Polystyrene nanoplastics drive neuronal senescence via PP2A-B56γ-targeted p-Ebp1Ser335 dephosphorylation-mediated ribosome biogenesis dysfunction

Nanoplastics (NPs) exhibit neurotoxicity, yet the precise molecular mechanisms remain elusive. In this study, we established a human-relevant polystyrene nanoplastics (PS-NPs, 50 mg kg) oral exposure model in C57BL/6 mice in vivo and a neuro-immune microglial-neuron co-culture system (HMC-3/SH-SY5Y cells) in vitro to dissect these mechanisms. We demonstrate that PS-NPs exposure triggers microglial M1 activation and drives neuronal senescence.

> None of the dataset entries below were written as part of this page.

Lemma writeFileSync_effect p content h r h' :
  writeFileSync refuses p content h = (r, h') ->
  dirs h' = dirs h /\ env h' = env h /\ tmpdirOverride h' = tmpdirOverride h /\
  (match r with
   | Normal _ => refuses p = None /\ (p ∉ dirs h) /\
                 files h' = <[p := content]> (files h)
   | Abrupt _ => h' = h
   end).
Proof.
  unfold writeFileSync. destruct (refuses p); [by intros [= <- <-]|].
  case_bool_decide; intros [= <- <-]; done.
Qed.

Lemma existsSync_true p h :
  existsSync p h = true <-> is_Some (files h !! p) \/ p ∈ dirs h.
Proof.
  unfold existsSync. rewrite orb_true_iff, !bool_decide_eq_true. done.
Qed.

(** One marker: an existing path is left alone, a missing one is
    written. *)
Lemma placeMarker_effect m h r h' :
  placeMarker refuses B m h = (r, h') ->
  dirs h' = dirs h /\ env h' = env h /\ tmpdirOverride h' = tmpdirOverride h /\
  (match r with
   | Normal _ =>
       (existsSync (pathJoin (claudeVmBundle B) m) h = true /\ h' = h) \/
       (existsSync (pathJoin (claudeVmBundle B) m) h = false /\
        files h' = <[pathJoin (claudeVmBundle B) m :=
                       if String.eqb m "config.json" then configJson
                       else placeholder]> (files h))
   | Abrupt _ => existsSync (pathJoin (claudeVmBundle B) m) h = false /\ h' = h
   end).
Proof.
  unfold placeMarker.
  destruct (existsSync (pathJoin (claudeVmBundle B) m) h) eqn:He.
  { intros [= <- <-]. repeat split. by left. }
  destruct (String.eqb m "config.json"); intros Hw;
    apply writeFileSync_effect in Hw as (Hd & Hv & Ht & Hr);
    (split; [done|]; split; [done|]; split; [done|]);
    destruct r; [right; by destruct Hr as (_ & _ & ->) | done
                |right; by destruct Hr as (_ & _ & ->) | done].
Qed.
Definition field (k : string) (j : Json) : option Json :=
  match j with JObj fields => assoc k fields | _ => None end.

Definition bind_opt {A B} (o : option A) (f : A -> option B) : option B :=
  match o with Some a => f a | None => None end.

Notation "x <-? o ;; k" := (bind_opt o (fun x => k))
  (at level 61, o at next level, right associativity).

Definition as_str (j : Json) : option string :=
  match j with JStr s => Some s | _ => None end.

Definition as_opt_str (j : Json) : option (option string) :=
  match j with JNull => Some None | JStr s => Some (Some s) | _ => None end.

Definition as_opt_int (j : Json) : option (option Z) :=
  match j with JNull => Some None | JNum z => Some (Some z) | _ => None end.

Definition as_arr (j : Json) : option (list Json) :=
  match j with JArr l => Some l | _ => None end.

Fixpoint traverse {A B} (f : A -> option B) (l : list A) : option (list B) :=
  match l with
  | [] => Some []
  | a :: l' => b <-? f a ;; bs <-? traverse f l' ;; Some (b :: bs)
  end.

Definition of_opt_str (o : option string) : Json :=
  match o with Some s => JStr s | None => JNull end.

Definition of_opt_int (o : option Z) : Json :=
  match o with Some z => JNum z | None => JNull end.

(* [data ->> 'k'] cast to VARCHAR, for the scalar fields the services filter on *)
Definition json_text (k : string) (doc : Json) : option string :=
  match field k doc with
  | Some (JStr s) => Some s
  | Some (JNum z) => Some (str_of_Z z)
  | _ => None
  end.

(** ** src/models/task.py *)

Inductive TaskStatus : Type := PENDING | IN_PROGRESS | COMPLETED | BLOCKED.
Inductive Priority : Type := P0 | P1 | P2 | P3.
Inductive ComplexityLevel : Type := SIMPLE | MODERATE | COMPLEX | EPIC.
Inductive RelatedFileType : Type := TO_MODIFY | REFERENCE | CREATE | DEPENDENCY | OTHER.

Definition status_value (s : TaskStatus) : string :=
  match s with
  | PENDING => "PENDING" | IN_PROGRESS => "IN_PROGRESS"
  | COMPLETED => "COMPLETED" | BLOCKED => "BLOCKED"
  end.

Definition status_of_value (s : string) : option TaskStatus :=
  if String.eqb s "PENDING" then Some PENDING
  else if String.eqb s "IN_PROGRESS" then Some IN_PROGRESS
  else if String.eqb s "COMPLETED" then Some COMPLETED
  else if String.eqb s "BLOCKED" then Some BLOCKED
  else None.

Definition status_eqb (a b : TaskStatus) : bool :=
  String.eqb (status_value a) (status_value b).

Definition priority_value (p : Priority) : string :=
  match p with P0 => "P0" | P1 => "P1" | P2 => "P2" | P3 => "P3" end.

Definition priority_of_value (s : string) : option Priority :=
  if String.eqb s "P0" then Some P0
  else if String.eqb s "P1" then Some P1
  else if String.eqb s "P2" then Some P2
  else if String.eqb s "P3" then Some P3
  else None.

Definition complexity_value (c : ComplexityLevel) : string :=
  match c with
  | SIMPLE => "SIMPLE" | MODERATE => "MODERATE" | COMPLEX => "COMPLEX" | EPIC => "EPIC"
  end.

Definition complexity_of_value (s : string) : option ComplexityLevel :=
  if String.eqb s "SIMPLE" then Some SIMPLE
  else if String.eqb s "MODERATE" then Some MODERATE
  else if String.eqb s "COMPLEX" then Some COMPLEX
  else if String.eqb s "EPIC" then Some EPIC
  else None.

Definition file_type_value (t : RelatedFileType) : string :=
  match t with
  | TO_MODIFY => "TO_MODIFY" | REFERENCE => "REFERENCE" | CREATE => "CREATE"
  | DEPENDENCY => "DEPENDENCY" | OTHER => "OTHER"
  end.

Definition file_type_of_value (s : string) : option RelatedFileType :=
  if String.eqb s "TO_MODIFY" then Some TO_MODIFY
  else if String.eqb s "REFERENCE" then Some REFERENCE
  else if String.eqb s "CREATE" then Some CREATE
  else if String.eqb s "DEPENDENCY" then Some DEPENDENCY
  else if String.eqb s "OTHER" then Some OTHER
  else None.

(* a [datetime] is represented by its ISO-8601 text *)
Record datetime : Type := mkDatetime { isoformat : string }.

Module GraphNode.
Record t : Type := mk { id : UUID; data : list (string * Json) }.
End GraphNode.

Module GraphEdge.
Record t : Type := mk { from_id : UUID; to_id : UUID; relationship : string }.
Definition depends_on (from_id to_id : UUID) : t := mk from_id to_id "depends_on".
End GraphEdge.

Module RelatedFile.
Record t : Type := mk {
  path : string;
  type : RelatedFileType;
  description : string;
  line_start : option Z;
  line_end : option Z
}.

Definition positive (o : option Z) : bool :=
  match o with Some z => (0 <? z)%Z | None => true end.

Definition valid (f : t) : bool :=
  (1 <=? len (path f))%Z && (1 <=? len (description f))%Z &&
  positive (line_start f) && positive (line_end f) &&
  match line_start f, line_end f with
  | Some a, Some b => (a <=? b)%Z
  | _, _ => true
  end.

Definition model_dump (f : t) : Json :=
  JObj [("path", JStr (path f));
        ("type", JStr (file_type_value (type f)));
        ("description", JStr (description f));
        ("line_start", of_opt_int (line_start f));
        ("line_end", of_opt_int (line_end f))].
(** * The tile-parallel coordinates of the nonblocking backend

    A shallow embedding of [grb::internal::Coordinates< nonblocking >]
    (include/graphblas/nonblocking/coordinates.hpp) and proofs of the
    properties its specification states.

    The class does not own memory: it keeps raw pointers into two blocks the
    container supplies, a [bool] array (the presence flags) and a block of
    [StackType] words (the compacted stack, followed by the scratch buffer of
    the tile mechanism).  The embedding keeps that shape: a [Memory] holds the
    two blocks, a pointer is an offset into one of them, and every member
    function is a computation over the memory that may fault.  A subset view is
    a second [Coordinates] value whose pointers alias the same memory.

    Indices and counters ([size_t], [config::VectorIndexType]) are natural
    numbers.  The index type is declared outside the sources at hand, so its
    width is unknown here; an unsigned subtraction that would wrap is written
    [usub] and yields an uninterpreted value, and an index computed by a
    wrapped subtraction is beyond every buffer. *)

From Stdlib Require Import Arith Lia List Bool PeanoNat NArith.
From stdpp Require Import base tactics option list.

(** ** Memory and faults *)

Inductive fault : Type :=
| AssertionFailure
| MemoryFault
| DivisionByZero.

Inductive outcome (A : Type) : Type :=
| Ok (a : A)
| Fault (f : fault).

Arguments Ok {A} a.
Arguments Fault {A} f.

Record Memory : Type := mkMemory {
  flags : list bool;
  words : list nat
}.

(** A pointer is an offset into its block; [None] is [nullptr] (or a pointer
    that does not point into the block at all). *)
Definition ptr : Type := option nat.

Definition ptr_add (p : ptr) (k : nat) : ptr :=
  match p with
  | Some b => Some (b + k)
  | None => None
  end.

Definition ptr_sub (p : ptr) (k : nat) : ptr :=
  match p with
  | Some b => if k <=? b then Some (b - k) else None
  | None => None
  end.

Definition is_null (p : ptr) : bool :=
  match p with
  | Some _ => false
  | None => true
  end.

Definition M (A : Type) : Type := Memory -> outcome (A * Memory).

Definition ret {A : Type} (a : A) : M A := fun m => Ok (a, m).

Definition bind {A B : Type} (c : M A) (k : A -> M B) : M B :=
  fun m =>
    match c m with
    | Ok (a, m') => k a m'
    | Fault f => Fault f
    end.

Definition fail {A : Type} (f : fault) : M A := fun _ => Fault f.

Notation "x <- c ;; k" := (bind c (fun x => k))
  (at level 100, c at next level, right associativity).
Notation "c ;; k" := (bind c (fun _ => k))
  (at level 100, right associativity).

Definition load_flag (p : ptr) (i : nat) : M bool :=
  fun m =>
    match p with
    | Some b =>
        match flags m !! (b + i) with
        | Some v => Ok (v, m)
        | None => Fault MemoryFault
        end
    | None => Fault MemoryFault
    end.

Definition store_flag (p : ptr) (i : nat) (v : bool) : M unit :=
  fun m =>
    match p with
    | Some b =>
        if b + i <? length (flags m)
        then Ok (tt, mkMemory (<[b + i := v]> (flags m)) (words m))
        else Fault MemoryFault
    | None => Fault MemoryFault
    end.

Definition load_word (p : ptr) (i : nat) : M nat :=
  fun m =>
    match p with
    | Some b =>
        match words m !! (b + i) with
        | Some v => Ok (v, m)
        | None => Fault MemoryFault
        end
    | None => Fault MemoryFault
    end.

Definition store_word (p : ptr) (i : nat) (v : nat) : M unit :=
  fun m =>
    match p with
    | Some b =>
        if b + i <? length (words m)
        then Ok (tt, mkMemory (flags m) (<[b + i := v]> (words m)))
        else Fault MemoryFault
    | None => Fault MemoryFault
    end.

(** [for( size_t i = start; i < start + count; ++i )], threading the local
    variables [s] of the enclosing function through the body. *)
Fixpoint for_loop {L : Type} (start count : nat) (body : nat -> L -> M L)
    (s : L) : M L :=
  match count with
  | 0 => ret s
  | S k => s' <- body start s ;; for_loop (S start) k body s'
  end.

Definition for_range {L : Type} (lo hi : nat) (body : nat -> L -> M L)
    (s : L) : M L :=
  for_loop lo (hi - lo) body s.

(** The iterations of an OpenMP work-sharing loop, run one after the other in
    the order [sched] the runtime happens to pick. *)
Fixpoint for_each {L : Type} (sched : list nat) (body : nat -> L -> M L)
    (s : L) : M L :=
  match sched with
  | [] => ret s
  | i :: rest => s' <- body i s ;; for_each rest body s'
  end.

Definition div_ (a b : nat) : M nat :=
  if b =? 0 then fail DivisionByZero else ret (a / b).

(** [v[ i ]] on a [std::vector]. *)
Definition vector_at (v : list ptr) (i : nat) : M ptr :=
  match v !! i with
  | Some p => ret p
  | None => fail MemoryFault
  end.

(** [a[ i - 1 ]] and the like: when the subtraction wraps the index is beyond
    the block. *)
Definition index_sub (a b : nat) : M nat :=
  if b <=? a then ret (a - b) else fail MemoryFault.

(** ** The data model *)

(** The part of [AnalyticModel] the coordinates read. *)
Record AnalyticModel : Type := mkAnalyticModel {
  getNumThreads : nat;
  getTileSize : nat;
  getNumTiles : nat
}.

Record Coordinates : Type := mkCoordinates {
  _assigned : ptr;
  _stack : ptr;
  _buffer : ptr;
  _n : nat;
  _cap : nat;
  _buf : nat;
  local_buffer : list ptr;
  local_new_nnzs : ptr;
  pref_sum : ptr;
  analytic_model : AnalyticModel
}.

Definition with_n (c : Coordinates) (n : nat) : Coordinates :=
  mkCoordinates (_assigned c) (_stack c) (_buffer c) n (_cap c) (_buf c)
    (local_buffer c) (local_new_nnzs c) (pref_sum c) (analytic_model c).

Definition with_buf (c : Coordinates) (b : nat) : Coordinates :=
  mkCoordinates (_assigned c) (_stack c) (_buffer c) (_n c) (_cap c) b
    (local_buffer c) (local_new_nnzs c) (pref_sum c) (analytic_model c).

Definition with_pointers (c : Coordinates) (a s b : ptr) (n cap buf : nat)
    : Coordinates :=
  mkCoordinates a s b n cap buf
    (local_buffer c) (local_new_nnzs c) (pref_sum c) (analytic_model c).

(** What the build and the headers outside these sources fix: the two
    debugging macros, the size of a stack word, the buffer-sizing functions of
    [internal::NONBLOCKING], the OpenMP configuration with its range splitter
    [config::OMP::localRange( start, end, block_size, t, T )], and the
    constructors of [AnalyticModel].  [wrapped_sub a b] stands for what
    [a - b] evaluates to in the index type when [a < b]. *)
Record Config : Type := mkConfig {
  NDEBUG : bool;
  _DEBUG : bool;
  sizeof_StackType : positive;
  vectorBufferSize : nat -> nat;
  maxBufferTiles : nat -> nat;
  minLoopSize : nat;
  CACHE_LINE_SIZE : nat;
  omp_num_threads : nat;
  localRange : nat -> nat -> nat -> nat -> nat -> nat * nat;
  AnalyticModel_new : nat -> nat -> nat -> AnalyticModel;
  AnalyticModel_default : AnalyticModel;
  wrapped_sub : nat -> nat -> nat
}.

Section Operations.

Variable cfg : Config.

Definition assert_ (b : bool) : M unit :=
  if NDEBUG cfg || b then ret tt else fail AssertionFailure.

(** An assertion whose condition reads memory: not even evaluated under
    [NDEBUG]. *)
Definition assertM (c : M bool) : M unit :=
  if NDEBUG cfg then ret tt
  else (b <- c ;; if b then ret tt else fail AssertionFailure).

(** [a - b] on unsigned operands that nothing keeps ordered. *)
Definition usub (a b : nat) : nat :=
  if b <=? a then a - b else wrapped_sub cfg a b.

Definition Coordinates_default : Coordinates :=
  mkCoordinates None None None 0 0 0 [] None None (AnalyticModel_default cfg).

(** [void set( arr, arr_initialized, buf, dim, parallel )].  [arr] points into
    the flag block; [buf] is a byte address in the word block, which the
    function aligns to a stack word. *)
Definition set (c : Coordinates) (arr : ptr) (arr_initialized : bool)
    (buf : ptr) (dim : nat) (parallel : bool) : M Coordinates :=
  match arr, buf with
  | Some _, Some buf_raw =>
      let size := Pos.to_nat (sizeof_StackType cfg) in
      let md := buf_raw mod size in
      let buf_raw := if negb (md =? 0) then buf_raw + (size - md) else buf_raw in
      let stack := Some (buf_raw / size) in
      let c := with_pointers c arr stack (ptr_add stack dim) 0 dim
                 (vectorBufferSize cfg dim) in
      (if (0 <? dim) && negb arr_initialized then
         if parallel then
           for_each (seq 0 (omp_num_threads cfg)) (fun t _ =>
             let '(start, end_) :=
               localRange cfg 0 dim (CACHE_LINE_SIZE cfg) t (omp_num_threads cfg) in
             for_range start end_ (fun i _ => store_flag (_assigned c) i false) tt) tt
         else
           for_range 0 dim (fun i _ => store_flag (_assigned c) i false) tt
       else ret tt) ;;
      ret c
  | _, _ =>
      assert_ (is_null arr) ;;
      assert_ (is_null buf) ;;
      assert_ (dim =? 0) ;;
      ret (with_pointers c None None None 0 0 0)
  end.

(** [bool assign( i )]. *)
Definition assign (c : Coordinates) (i : nat) : M (bool * Coordinates) :=
  if _n c =? _cap c then ret (true, c)
  else
    a <- load_flag (_assigned c) i ;;
    if negb a then
      store_flag (_assigned c) i true ;;
      let newSize := _n c + 1 in
      assert_ (_n c <=? _cap c) ;;
      assert_ (newSize <=? _cap c) ;;
      store_word (_stack c) (_n c) i ;;
      ret (false, with_n c newSize)
    else ret (true, c).

(** [local_assignAll< maybe_invalid >()]. *)
Definition local_assignAll (maybe_invalid : bool) (c : Coordinates)
    : M Coordinates :=
  c' <- (if maybe_invalid || negb (_n c =? _cap c) then
           if negb (is_null (_assigned c)) then
             assert_ (negb (is_null (_stack c))) ;;
             assert_ (maybe_invalid || (_n c <? _cap c)) ;;
             assert_ (negb maybe_invalid || (_n c <=? _cap c)) ;;
             let c := with_n c (_cap c) in
             for_range 0 (_n c) (fun i _ =>
               store_flag (_assigned c) i true ;;
               store_word (_stack c) i i) tt ;;
             ret c
           else ret c
         else ret c) ;;
  let local_nnzs := ptr_sub (_stack c') 1 in
  store_word local_nnzs 0 0 ;;
  ret c'.

(** [local_assignAllNotAlreadyAssigned< maybe_invalid >()]. *)
Definition local_assignAllNotAlreadyAssigned (maybe_invalid : bool)
    (c : Coordinates) : M Coordinates :=
  if maybe_invalid || negb (_n c =? _cap c) then
    if negb (is_null (_assigned c)) then
      assert_ (negb (is_null (_stack c))) ;;
      assert_ (maybe_invalid || (_n c <? _cap c)) ;;
      assert_ (negb maybe_invalid || (_n c <=? _cap c)) ;;
      n <- for_range 0 (_cap c) (fun i n =>
             a <- load_flag (_assigned c) i ;;
             if negb a then
               store_flag (_assigned c) i true ;;
               store_word (_stack c) n i ;;
               ret (n + 1)
             else ret n) (_n c) ;;
      assert_ (n =? _cap c) ;;
      ret (with_n c n)
    else ret c
  else ret c.
(** [utf8.DecodeRuneInString]: the first rune of [s] and its width in bytes.
    An invalid or short encoding yields [(RuneError, 1)]. *)
Definition DecodeRune (s : bytes) : rune * nat :=
  match s with
  | [] => (RuneError, 0%nat)
  | b0 :: t =>
    let s0 := byte_val b0 in
    let x := first s0 in
    if 0xF0 <=? x then
      (if x =? 0xF0 then s0 else RuneError, 1%nat)
    else
      let sz := Z.land x 7 in
      let accept := acceptRanges (Z.shiftr x 4) in
      match t with
      | [] => (RuneError, 1%nat)
      | b1 :: t1 =>
        let s1 := byte_val b1 in
        if (s1 <? fst accept) || (snd accept <? s1) then (RuneError, 1%nat)
        else if sz <=? 2 then
          (Z.lor (Z.shiftl (Z.land s0 0x1F) 6) (Z.land s1 0x3F), 2%nat)
        else
          match t1 with
          | [] => (RuneError, 1%nat)
          | b2 :: t2 =>
            let s2 := byte_val b2 in
            if negb (continuation s2) then (RuneError, 1%nat)
            else if sz <=? 3 then
              (Z.lor (Z.lor (Z.shiftl (Z.land s0 0x0F) 12)
                            (Z.shiftl (Z.land s1 0x3F) 6))
                     (Z.land s2 0x3F), 3%nat)
            else
              match t2 with
              | [] => (RuneError, 1%nat)
              | b3 :: _ =>
                let s3 := byte_val b3 in
                if negb (continuation s3) then (RuneError, 1%nat)
                else
                  (Z.lor (Z.lor (Z.lor (Z.shiftl (Z.land s0 0x07) 18)
                                       (Z.shiftl (Z.land s1 0x3F) 12))
                                (Z.shiftl (Z.land s2 0x3F) 6))
                         (Z.land s3 0x3F), 4%nat)
              end
          end
      end
  end.

(** [for _, c := range s]: the runes of [s] in order.  [skip] counts the
    bytes of the current rune that are still to be passed over. *)
Fixpoint range_from (skip : nat) (s : bytes) : list rune :=
  match s with
  | [] => []
  | _ :: t =>
    match skip with
    | S k => range_from k t
    | O => let (r, size) := DecodeRune s in r :: range_from (pred size) t
    end
  end.

Definition range (s : bytes) : list rune := range_from 0 s.

(** The runes of [s] together with the bytes each one was decoded from. *)
Fixpoint chunks_from (skip : nat) (s : bytes) : list (rune * bytes) :=
  match s with
  | [] => []
  | b :: t =>
    match skip with
    | S k => chunks_from k t
    | O =>
      let (r, size) := DecodeRune s in
      (r, firstn size s) :: chunks_from (pred size) t
    end
  end.

Definition chunks (s : bytes) : list (rune * bytes) := chunks_from 0 s.

End utf8.

(** ** Package [unicode] *)

Module unicode.

(** [unicode.IsSpace]: the Latin-1 cases and the [White_Space] table. *)
Definition IsSpace (r : rune) : bool :=
  if (0 <=? r) && (r <=? 0xFF) then
    ((0x09 <=? r) && (r <=? 0x0D)) || (r =? 0x20) || (r =? 0x85) || (r =? 0xA0)
  else
    (r =? 0x1680) || ((0x2000 <=? r) && (r <=? 0x200A))
    || (r =? 0x2028) || (r =? 0x2029) || (r =? 0x202F) || (r =? 0x205F)
    || (r =? 0x3000).
Lemma occurrences_Permutation x l k :
  l ≡ₚ k → occurrences x l = occurrences x k.
Proof. unfold occurrences. by intros ->. Qed.

Lemma occurrences_app x l k :
  occurrences x (l ++ k) = occurrences x l + occurrences x k.
Proof. unfold occurrences. by rewrite filter_app, length_app. Qed.

Lemma occurrences_elem x l : x ∈ l → 1 ≤ occurrences x l.
Proof.
  intros Hx. unfold occurrences.
  assert (x ∈ filter (x =.) l) as Hf by by apply list_elem_of_filter.
  destruct (filter (x =.) l); [by apply elem_of_nil in Hf | simpl; lia].
Qed.

Lemma occurrences_NoDup x l : NoDup l → occurrences x l ≤ 1.
Proof.
  unfold occurrences. induction 1 as [|y l Hy Hnd IH]; [simpl; lia|].
  rewrite filter_cons. destruct (decide (x = y)) as [<-|]; [|done].
  simpl. destruct (filter (x =.) l) as [|z k] eqn:Hf; [done|].
  assert (z ∈ filter (x =.) l) as Hz by (rewrite Hf; left).
  apply list_elem_of_filter in Hz as [<- Hz]. done.
Qed.
End remove_facts.

(** ** What a round of sends leaves in the history *)

Section event_facts.
Context {WebSocket : Type}.
Implicit Types (ev : io_event WebSocket) (evs : list (io_event WebSocket)).

Lemma failed_app evs1 evs2 : failed (evs1 ++ evs2) = failed evs1 ++ failed evs2.
Proof. unfold failed. by rewrite filter_app, fmap_app. Qed.

Lemma delivered_app evs1 evs2 :
  delivered (evs1 ++ evs2) = delivered evs1 ++ delivered evs2.
Proof. unfold delivered. by rewrite filter_app, fmap_app. Qed.


Lemma failed_sublist evs : failed evs `sublist_of` ev_target <$> evs.
Proof. unfold failed. apply fmap_sublist, sublist_filter. Qed.

Lemma delivered_sublist evs : delivered evs `sublist_of` ev_target <$> evs.
Proof. unfold delivered. apply fmap_sublist, sublist_filter. Qed.
End event_facts.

Mechanistically, PS-NPs activate the protein phosphatase 2A (PP2A)-B56γ subunit, which selectively dephosphorylates the ribosome biogenesis regulator ErbB3-binding protein 1 (Ebp1) at Ser335. This post-translational modification reduces Ebp1 nucleolar localization, suppresses 47S pre-ribosomal RNA transcription, and induces nucleolar stress. Consequently, the p53/p21 pathway is engaged, promoting neuronal senescence. Pharmacological inhibition of PP2A with LB-100 restored ribosome biogenesis, prevented neuronal senescence, and rescued cognitive deficits and neurodegenerative phenotypes in PS-NP-exposed mice. This is the first study to identify the PP2A-B56γ-p-Ebp1-ribosome biogenesis axis as a novel cascade mechanism driving PS-NP-induced neuronal senescence. Our findings offer a targetable strategy to mitigate nanoplastics-associated neurodegeneration.